Claude Toolkit Design for Woods

Problem

Every Claude Code session starts from zero on operational knowledge that never changes. This causes:

Context loading overhead — Re-explaining architecture, conventions, and design decisions each session.
Repetitive workflows — Same multi-step sequences (pick backlog item, TDD, validate in host app) done manually.
Quality drift — Changes that don't align with design docs, conventions breaking, test apps getting out of sync.
Retraining cost — Walking Claude through the two-app testing setup (host app + Docker app) every time.

Solution

A layered system of rules, skills, and agents that encode operational knowledge, automate workflows, and provide autonomous specialists for common tasks.

Architecture

Layer 1: Rules (always-loaded context)

Rules are path-triggered and load automatically when touching relevant files.

Rule	Trigger paths	Purpose
`extractors.md`	`lib/woods/extractors/*/.rb`	Extractor interface conventions
`docs.md`	`docs/*/.md`	Documentation conventions (dual-DB, tables, cross-refs)
`storage-retrieval.md`	`lib/woods/storage/*/.rb`, `retrieval/*/.rb`, `embedding/*/.rb`	Storage/retrieval layer conventions
`integration-testing.md`	`lib/woods/extractors/*/.rb`, `spec/*/_spec.rb`	Host app validation workflow (local + Docker)

Layer 2: Skills (reusable instruction sets)

Skills shape behavior when invoked.

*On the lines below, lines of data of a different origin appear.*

(* ===== verification/CondIO.v ===== *)
(** Conditional rules in a kernel policy file: [cond_insertf],
    [cond_read_av_list], [cond_read_node] and [cond_read_list] of
    libsepol/src/conditional.c, and their writers in libsepol/src/write.c.

    The rules of a block are in the file, the conditional table is not: the
    reader builds it.  A pointer to a rule is its slot and its place in the
    chain, so linking a node moves the pointers to those behind it.  The field
    [parse_context], which only marks the rules to write, is the predicate
    [parsed] on pointers.  Formats before version 20 are not modelled. *)

From stdpp Require Import sorting.
From S2P Require Import Prelude Ebitmap PolicyFile Hashtab MlsTypes Avtab Policydb Mls Context Conditional PolicyIO SymbolIO ModuleIO.
Local Open Scope N_scope.

(** * Reading *)

(** The blocks read so far, the true list of the block being read once it is
    complete ([other]), and the list being read ([head]). *)
Record cond_lists := CondLists {
  cl_nodes : list cond_node; cl_other : list avtab_ptr; cl_head : list avtab_ptr }.

(** Linking a node at [at] moves the nodes behind it. *)
Definition shift_ptr (at_ q : avtab_ptr) : avtab_ptr :=
  if (q.1 =? at_.1)%nat && (at_.2 <=? q.2)%nat then (q.1, S q.2) else q.
Definition shift_node (at_ : avtab_ptr) (n : cond_node) : cond_node :=
  set_lists n (shift_ptr at_ <$> true_list n) (shift_ptr at_ <$> false_list n).
Definition shift_lists (at_ : avtab_ptr) (cl : cond_lists) : cond_lists :=
  CondLists (shift_node at_ <$> cl_nodes cl) (shift_ptr at_ <$> cl_other cl) (shift_ptr at_ <$> cl_head cl).

(** The pointer to the first node of [c], the end of a chain. *)
Definition ptr_of (a : avtab) (k : avtab_key) (c : list avtab_node) : M avtab_ptr :=
  let slot := N.to_nat (avtab_hash k (mask a)) in
  t ← deref (av_htable a);
  chain ← deref (t !! slot);
  mret (slot, (length chain - length c)%nat).

(** Whether a type rule conflicts with the unconditional table [te] or the
    conditional table [a]. *)
Definition type_conflict (te a : avtab) (k : avtab_key) (other : list avtab_ptr) : M bool :=
  r ← avtab_search (Some te) k;
  if bool_decide (is_Some r) then mret true else
  match other with
  | [] => r ← avtab_search (Some a) k; mret (bool_decide (is_Some r))
  | _ :: _ =>
      node ← avtab_search_node (Some a) k;
      match node with
      | None => mret false
      | Some c =>
          if bool_decide (is_Some (avtab_search_node_next (Some c) (specified k))) then mret true else
          ptr ← ptr_of a k c;
          mret (negb (bool_decide (ptr ∈ other)))
      end
  end.

Definition set_head (cl : cond_lists) (l : list avtab_ptr) : cond_lists := CondLists (cl_nodes cl) (cl_other cl) l.

Definition cond_insertf (te a : avtab) (k : avtab_key) (d : avtab_datum) (cl : cond_lists)
    : M (Z * avtab * cond_lists) :=
  conflict ← (if truth (N.land (specified k) AVTAB_TYPE) then type_conflict te a k (cl_other cl) else mret false : M bool);
  if conflict : bool then mret ((-1)%Z, a, set_head cl []) else
  r ← avtab_insert_nonunique (Some a) k d;
  match r with
  | None => mret ((-1)%Z, a, set_head cl [])
  | Some (a, c) =>
      ptr ← ptr_of a k c;
      let cl := shift_lists ptr cl in
      b ← malloc;
      if negb b then mret ((-1)%Z, a, set_head cl []) else
      mret (0%Z, a, set_head cl (cl_head cl ++ [ptr]))
  end.

Section cond_read.
Context (junk : nat → N) (v : write_params) (num_bools : N) (te : avtab).

Definition cond_read_item (st : avtab * cond_lists) : io (avtab * cond_lists) := λ fp,
  '(rc, a, cl, fp) ← avtab_read_item (cond_insertf te) junk fp (policyvers v) st.1 st.2;
  mret (if (rc =? 0)%Z then inr (a, cl) else inl rc, fp).

(** The list is left in [cl_head]. *)
Definition cond_read_av_list (st : avtab * cond_lists) : io (avtab * cond_lists) :=
  buf ← get 4;
  let len := le32_at buf 0 in
  let st := (st.1, set_head st.2 []) in
  if len =? 0 then mret st else io_times (N.to_nat len) cond_read_item st.

(** The branch for a kernel policy; [mod_cond_read] is that for a module. *)
Definition cond_read_node (st : avtab * cond_lists) : io (avtab * cond_lists) :=
  let '(a, cl) := st in
  cur ← get 4;
  exprs ← cond_exprs_read num_bools;
  '(a, cl) ← or_rc (-1) (cond_read_av_list (a, CondLists (cl_nodes cl) [] []));
  '(a, cl) ← or_rc (-1) (cond_read_av_list (a, CondLists (cl_nodes cl) (cl_head cl) []));
  mret (a, CondLists (cl_nodes cl ++ [CondNode (s32 (le32_at cur 0)) exprs (cl_other cl) (cl_head cl) 0 0 0 (replicate 5 0) 0 0])
             [] []).

Definition cond_read_list (tab : avtab) : io (list cond_node * avtab) :=
  buf ← get 4;
  tab ← io_checked (avtab_alloc tab (av_nel te));
  '(a, cl) ← io_times (N.to_nat (int_count (le32_at buf 0))) (λ st, _ ← alloc (-1); cond_read_node st) (tab, CondLists [] [] []);
  mret (cl_nodes cl, a).
End cond_read.

(** * Writing *)

Section cond_write.
Context (v : write_params) (parsed : avtab_ptr → bool) (tab : avtab).

Definition rule_put (n : avtab_node) : io unit := λ fp,
  '(rc, fp) ← avtab_write_item_new v n fp; mret (if (rc =? 0)%Z then inr tt else inl (-1)%Z, fp).

Definition cond_write_av_list (l : list avtab_ptr) : io unit :=
  let kept := filter (λ q, parsed q = true) l in
  let len := N.of_nat (length kept) in
  _ ← put_words [len];
  if len =? 0 then mret tt else
  io_list (λ q, n ← io_lift (deref (node_at tab q)); rule_put n) kept.

Definition cond_write_node (n : cond_node) : io unit :=
  _ ← put_words [Z.to_N (cur_state n mod 2 ^ 32)];
  _ ← put_list (λ e, put_words [cexpr_type e; cexpr_bool e]) (cond_exprs n);
  _ ← cond_write_av_list (true_list n);
  cond_write_av_list (false_list n).

Definition cond_write_list : list cond_node → io unit := put_list cond_write_node.
End cond_write.

(** * Inserting a rule *)

(** Rules [m] that a search for rule [r] finds. *)
Definition matches (r m : avtab_node) : bool := key_match (av_key r) (clear_enabled (specified (av_key r))) (av_key m).
Definition is_type_rule (r : avtab_node) : bool := truth (N.land (specified (av_key r)) AVTAB_TYPE).

(** Where the node of the pointer is and what it holds; [merged] is not
    saved. *)
Definition holds (a : avtab) (q : avtab_ptr) (r : avtab_node) : Prop := node_at a q = Some (unmerged r).

Lemma shift_ptr_inj at_ q q' : shift_ptr at_ q = shift_ptr at_ q' → q = q'.
Proof.
  destruct at_ as [i j], q as [x y], q' as [x' y']. unfold shift_ptr. cbn.
  destruct (Nat.eqb_spec x i), (Nat.eqb_spec x' i), (Nat.leb_spec j y), (Nat.leb_spec j y');
    cbn; intros [= -> ?]; f_equal; lia.
Qed.

Lemma shift_ptr_ne at_ q : shift_ptr at_ q ≠ at_.
Proof.
  destruct at_ as [i j], q as [x y]. unfold shift_ptr. cbn.
  destruct (Nat.eqb_spec x i), (Nat.leb_spec j y); cbn; intros [= ? ?]; lia.
Qed.

Lemma insert_nonunique_spec a k d o :
  avtab_wf a →
  wp (avtab_insert_nonunique (Some a) k d) o (λ r o', (o = [] → o' = []) ∧
    let new := AvtabNode k (stored_datum k d) false in
    ((r = None ∧ o ≠ []) ∨
     ∃ a' c at_, r = Some (a', c) ∧ avtab_wf a' ∧ avtab_entries a' ≡ₚ new :: avtab_entries a ∧
       (∀ o, ptr_of a' k c o = Ret at_ o) ∧ node_at a' at_ = Some new ∧
       ∀ q, node_at a' (shift_ptr at_ q) = node_at a q)).
Proof.
  intros Hwf. destruct (avtab_focus a k Hwf) as (t & c & Ht & Hc & Hs & _ & _).
  unfold avtab_insert_nonunique. rewrite Ht. wp_step. apply wp_deref. exists c. split; [done|].
  destruct (avtab_walk k (clear_enabled (specified k)) c) as [prev cur] eqn:Hw.
  eapply wp_mono; [apply insert_node_spec|]. intros r o' [Ho Hr]. split; [done|]. cbv zeta in *.
  destruct Hr as [[-> Hne]| ->]; [by left|right].
  destruct (avtab_link_wf a t c prev cur k (stored_datum k d) Hwf Ht Hc Hw) as [Hwf' Hp].
  destruct (av_walk_sorted k _ (stored_datum k d) false c prev cur Hs Hw) as (-> & _ & _).
  set (slot := N.to_nat (avtab_hash k (mask a))) in *. set (new := AvtabNode k _ false) in *.
  assert (slot < length t)%nat as Hlt by (by eapply lookup_lt_Some).
  eexists _, _, (slot, length prev). split; [done|]. split; [done|]. split; [done|]. split; [|split].
  - intros o1. unfold ptr_of. cbn [av_htable mask deref]. fold slot. rewrite !bind_run. unfold mret at 1, M_ret at 1.
    cbv beta iota. rewrite bind_run, list_lookup_insert_eq by done. cbn [deref]. unfold mret, M_ret. cbv beta iota.
    rewrite length_app. do 2 f_equal. cbn [length]. lia.
  - unfold node_at. cbn. rewrite list_lookup_insert_eq by done. cbn. by rewrite lookup_app_r, Nat.sub_diag by done.
  - intros [i j]. unfold node_at, shift_ptr. cbn. rewrite Ht. cbn. destruct (Nat.eqb_spec i slot) as [->|Hi].
    + rewrite Hc. destruct (Nat.leb_spec (length prev) j); cbn; rewrite list_lookup_insert_eq by done; cbn.
      * rewrite !lookup_app_r by lia. replace (S j - length prev)%nat with (S (j - length prev)) by lia. done.
      * by rewrite !lookup_app_l by lia.
    + cbn. by rewrite list_lookup_insert_ne by done.
Qed.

They don't execute autonomously — they provide the playbook.

Skill	Purpose
`backlog-workflow`	How to pick items from OPTIMIZATION_BACKLOG.md, implement with TDD, mark resolved, add new items
`doc-sync`	What docs to check after implementation changes, rules for updating them
`mcp-patterns`	MCP server design rules, reference implementation patterns, how to add tools and build new servers

Layer 3: Agents (autonomous specialists)

Agents are dispatched with a plan and operate independently. They report results but don't make decisions.

Agent	Tools	Purpose
`host-app-validator`	Bash, Read, Glob, Grep	Validates extraction in a host Rails app (local or Docker). Takes environment as parameter.
`code-optimizer`	Read, Glob, Grep, Bash	Analyzes code for simplification opportunities. Proposes changes with rationale, doesn't implement.
`doc-reviewer`	Read, Glob, Grep	Cross-references recent changes against docs. Reports gaps, doesn't fix them.
`use-case-explorer`	Read, Glob, Grep, WebSearch	Identifies extraction coverage gaps and untapped uses for extracted data. Two modes: coverage gaps + untapped uses.
`retrieval-designer`	Read, Glob, Grep	Designs retrieval query patterns grounded in RETRIEVAL_ARCHITECTURE.md. Outputs task type, query classification, retrieval steps, token budget allocation.

CLAUDE.md Changes

Added to CLAUDE.md (139 lines total):

Testing Workflow — TDD approach by task type (new features, bug fixes, refactors)
Backlog Workflow — Reference to skill
Session Continuity — Breadcrumbs in .claude/context/session-state.md

Privacy

Files with direct references to local projects are gitignored:

.claude/rules/integration-testing.md
.claude/agents/host-app-validator.md
.claude/context/session-state.md
.claude/settings.local.json

Typical Session Flow

Session start — Claude reads CLAUDE.md + session-state.md breadcrumbs from last session.
Pick work — Backlog-workflow skill guides item selection from OPTIMIZATION_BACKLOG.md.
Implement — TDD per Testing Workflow. Rules load contextually based on files touched.
Validate — Dispatch host-app-validator agent to a local or Docker host app with a specific plan.
Review — Dispatch doc-reviewer agent to check if docs need updating. Optionally dispatch code-optimizer for simplification ideas.
Explore — Dispatch use-case-explorer to find new extraction gaps or retrieval-designer to design query patterns.
Session end — Update session-state.md with breadcrumbs.

Design Decisions

Skills over CLAUDE.md bloat. Workflow instructions that exceed a few lines live in skills, referenced from CLAUDE.md. Keeps CLAUDE.md under 150 lines.
Agents propose, don't act. code-optimizer, doc-reviewer, and retrieval-designer report findings. The human or main session decides what to implement. host-app-validator executes but only runs read-only validation.
Single validator agent, environment as parameter. Local and Docker validation share the same workflow shape — only the commands differ.
Extractor-patterns stays as a rule, not a skill. It's path-triggered, concise, and always relevant when touching extractors. No workflow guidance needed.
Privacy via .gitignore. Files referencing local project paths and container names are not committed.